To solve this problem, we would first take the derivative of the function \( y = -x + \sqrt{x} \) with respect to \( x \) to find the slope of the tangent line at any point \( x \) on the curve. Next, we set the derivative equal to zero to find the point(s) at which the tangent line is horizontal.

1. Start by differentiating the function \( y \):

\[ \frac{dy}{dx} = \frac{d}{dx} \left(-x + \sqrt{x} \right) \]

2. Use the power rule to differentiate the individual terms within the function:

\[ \frac{dy}{dx} = -1 + \frac{1}{2}x^{-1/2} \]

3. Simplify the derivative:

\[ \frac{dy}{dx} = -1 + \frac{1}{2\sqrt{x}} \]

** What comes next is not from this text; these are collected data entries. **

Lemma parse_wf n : ∀ s, reached line s →
  good line (parseline n s) ∧ good line (parsepipe n s) ∧ good line (parseexec n s) ∧ good line (parseblock n s).
Proof.
  induction n as [|n IH]; intros s Hs; [by split_and!|].
  split_and!; cbn [parseline parsepipe parseexec parseblock].
  - apply good_bind; [by apply IH|]. intros c s1 Hc H1. apply good_bind; [by apply parseback_wf|]. intros c' s2 Hc' H2. cbn [fst snd].
    destruct (peek s2 (str ";")) as [[] s3] eqn:E; cbn [negb]; pose proof (peek_reached _ _ _ _ _ E H2) as H3; [|by apply good_ret].
    apply good_bind; [by apply IH, (peek_gettoken _ _ _ _ E)|]. intros. by apply good_ret.
  - apply good_bind; [by apply IH|]. intros c s2 Hc H2. cbn [fst snd].
    destruct (peek s2 (str "|")) as [[] s3] eqn:E; cbn [negb]; pose proof (peek_reached _ _ _ _ _ E H2) as H3; [|by apply good_ret].
    apply good_bind; [by apply IH, (peek_gettoken _ _ _ _ E)|]. intros. by apply good_ret.
  - destruct (peek s (str "(")) as [[] s1] eqn:E; pose proof (peek_reached _ _ _ _ _ E Hs) as H1; [by apply IH|].
    assert (wf line (EXEC [])) as H0 by (split; [cbn; unfold MAXARGS; lia|done]).
    destruct (parseredirs_wf (S (length s1)) _ _ H0 H1) as [G N].
    destruct (parseredirs _ _ _) as [e|[c2 s2]]; [apply good_panic|]. destruct (G c2 s2 eq_refl) as [Hw2 Hs2].
    cbn [mbind P_bind fst snd]. apply parseargs_wf; [done| |done]. by rw (N c2 s2 eq_refl).
  - destruct (peek s (str "(")) as [[] s1] eqn:E; cbn [negb]; [|apply good_panic].
    pose proof (peek_reached _ _ _ _ _ E Hs) as H1. apply good_bind; [by apply IH, (peek_gettoken _ _ _ _ E)|].
    intros c s2 Hc H2. cbn [fst snd]. destruct (peek s2 (str ")")) as [[] s3] eqn:E'; cbn [negb]; [|apply good_panic].
    apply parseredirs_wf; [done|]. by apply (peek_gettoken _ _ _ _ E').
Qed.
End line.
(* ===== verification/UmallocCorrect.v ===== *)
(** * The allocator keeps blocks apart (user/umalloc.c)

    The free list is a circular list in the order of the addresses, in which
    no two blocks touch. [free] inserts a block and merges it with its
    neighbours; [malloc] takes a block, or the end of one, that overlaps no
    block that is allocated or free. *)

From stdpp Require Import sorting.
From S2P Require Import Prelude User Umalloc.
Open Scope Z_scope.

(** ** Blocks *)

(** An address and a number of units of 16 bytes. *)
Abbreviation blk := (Z * Z)%type.
Definition fin (b : blk) : Z := b.1 + HDR * b.2.
(** [x] ends before [y] begins, and does not touch it. *)
Definition before (x y : blk) : Prop := fin x < y.1.
Definition apart (x y : blk) : Prop := fin x ≤ y.1 ∨ fin y ≤ x.1.

(** The free list from some block on; the last one points to [stop]. *)
Fixpoint seg (m : gmap Z blk) (l : list blk) (stop : Z) : Prop :=
  match l with
  | [] => True
  | b :: l' => hdr m b.1 = (match l' with [] => stop | b' :: _ => b'.1 end, b.2) ∧ seg m l' stop
  end.
Definition next (l : list blk) (stop : Z) : Z := match l with [] => stop | b :: _ => b.1 end.

Lemma seg_cons m b l stop : seg m (b :: l) stop ↔ hdr m b.1 = (next l stop, b.2) ∧ seg m l stop.
Proof. done. Qed.
Lemma seg_app m l x r stop : seg m (l ++ x :: r) stop ↔ seg m l x.1 ∧ seg m (x :: r) stop.
Proof.
  induction l as [|b l IH]; [naive_solver|]. cbn [app]. rw !seg_cons IH.
  replace (next (l ++ x :: r) stop) with (next l x.1) by by destruct l. naive_solver.
Qed.
Lemma hdr_insert m a v x : hdr (<[a := v]> m) x = if decide (a = x) then v else hdr m x.
Proof. unfold hdr. destruct (decide (a = x)) as [->|?]; [by rw lookup_insert_eq|by rw lookup_insert_ne]. Qed.
Lemma seg_ext m m' l stop : (∀ b, b ∈ l → hdr m' b.1 = hdr m b.1) → seg m l stop → seg m' l stop.
Proof.
  induction l as [|b l IH]; [done|]. intros He. rw !seg_cons. intros [H1 H2]. split.
  - rw He //. by left.
  - apply IH; [|done]. intros b' Hb'. apply He. by right.
Qed.
Lemma seg_lookup m l stop : ∀ i b, seg m l stop → l !! i = Some b → hdr m b.1 = (next (drop (S i) l) stop, b.2).
Proof.
  induction l as [|b l IH]; intros [|i] b' Hs Hi; try done.
  - injection Hi as <-. by apply seg_cons in Hs as [-> _].
  - apply seg_cons in Hs as [_ Hs]. exact (IH i b' Hs Hi).
Qed.
Lemma next_drop (l : list blk) i stop : next (drop i l) stop = from_option fst stop (l !! i).
Proof.
  revert i. induction l as [|b l IH]; intros [|i]; try done. cbn [drop]. rw IH. done.
Qed.

Lemma seg_concat m l r stop : seg m l (next r stop) → seg m r stop → seg m (l ++ r) stop.
Proof.
  induction l as [|b l IH]; [done|]. cbn [app]. rw !seg_cons. intros [H1 H2] H3. split; [|by apply IH].
  rw H1. by destruct l.
Qed.

(** ** The law of [sbrk]

    It gives the [n] bytes from the old break on, or nothing. *)
Class Brk {W} `{!Unix W} (brk : W → Z) : Prop := {
  sbrk_ok : ∀ n w, 0 < n → ∃ r w', sbrk n w = Ret r w' ∧
    (r = -1 ∧ brk w' = brk w ∨ r = brk w ∧ brk w' = brk w + n ∧ brk w' ≤ 2 ^ 32)
}.

(** ** The invariant *)

Section inv.
Context {W} `{!Unix W} (base lo : Z) (brk : W → Z).

Definition nodes (F : list blk) : list blk := (base, 0) :: F.

(** [F] are the free blocks in order, [A] the allocated ones. *)
Record inv (s : ustate W) (F A : list blk) : Prop := {
  i_base : 0 < base < lo;
  i_brk : lo ≤ brk (um_world s) ≤ 2 ^ 32;
  i_seg : seg (um_hdr s) (nodes F) base;
  i_sort : StronglySorted before (nodes F);
  i_free : ∃ n, (um_freep s, n) ∈ nodes F;
  i_size : Forall (λ b, 0 < b.2) (F ++ A);
  i_range : Forall (λ b, lo ≤ b.1 ∧ fin b ≤ brk (um_world s)) (F ++ A);
  i_hdr : Forall (λ b, (hdr (um_hdr s) b.1).2 = b.2) A;
  i_apart : ∀ x y, x ∈ A → y ∈ F → apart x y;
  i_apartA : ForallOrdPairs apart A
}.

(** ** The loop of [free] *)

(** [b] belongs after [p] in the list. *)
Definition fits (b p : blk) (R : list blk) : Prop :=
  fin p ≤ b.1 ∧ p.1 < b.1 ∧ Forall (λ r, fin b ≤ r.1) R.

4. Set the derivative equal to zero to find the point(s) where the tangent line is horizontal:

\[ -1 + \frac{1}{2\sqrt{x}} = 0 \]

5. Solve for \( x \):

\[ \frac{1}{2\sqrt{x}} = 1 \]
\[ \frac{1}{2\sqrt{x}} = 1 \]
\[ \sqrt{x} = \frac{1}{2} \]
\[ x = \left( \frac{1}{2} \right)^2 \]
\[ x = \frac{1}{4} \]

6. Substitute \( x = \frac{1}{4} \) back into the original equation to find \( y \):

\[ y = -\left( \frac{1}{4} \right) + \sqrt{ \frac{1}{4} } \]
\[ y = -\frac{1}{4} + \frac{1}{2} \]
\[ y = \frac{1}{4} \]

Therefore, the horizontal tangent line occurs at the point \( \left( \frac{1}{4}, \frac{1}{4} \right) \). The equation of the horizontal tangent line is:

\[ y = \frac{1}{4} \]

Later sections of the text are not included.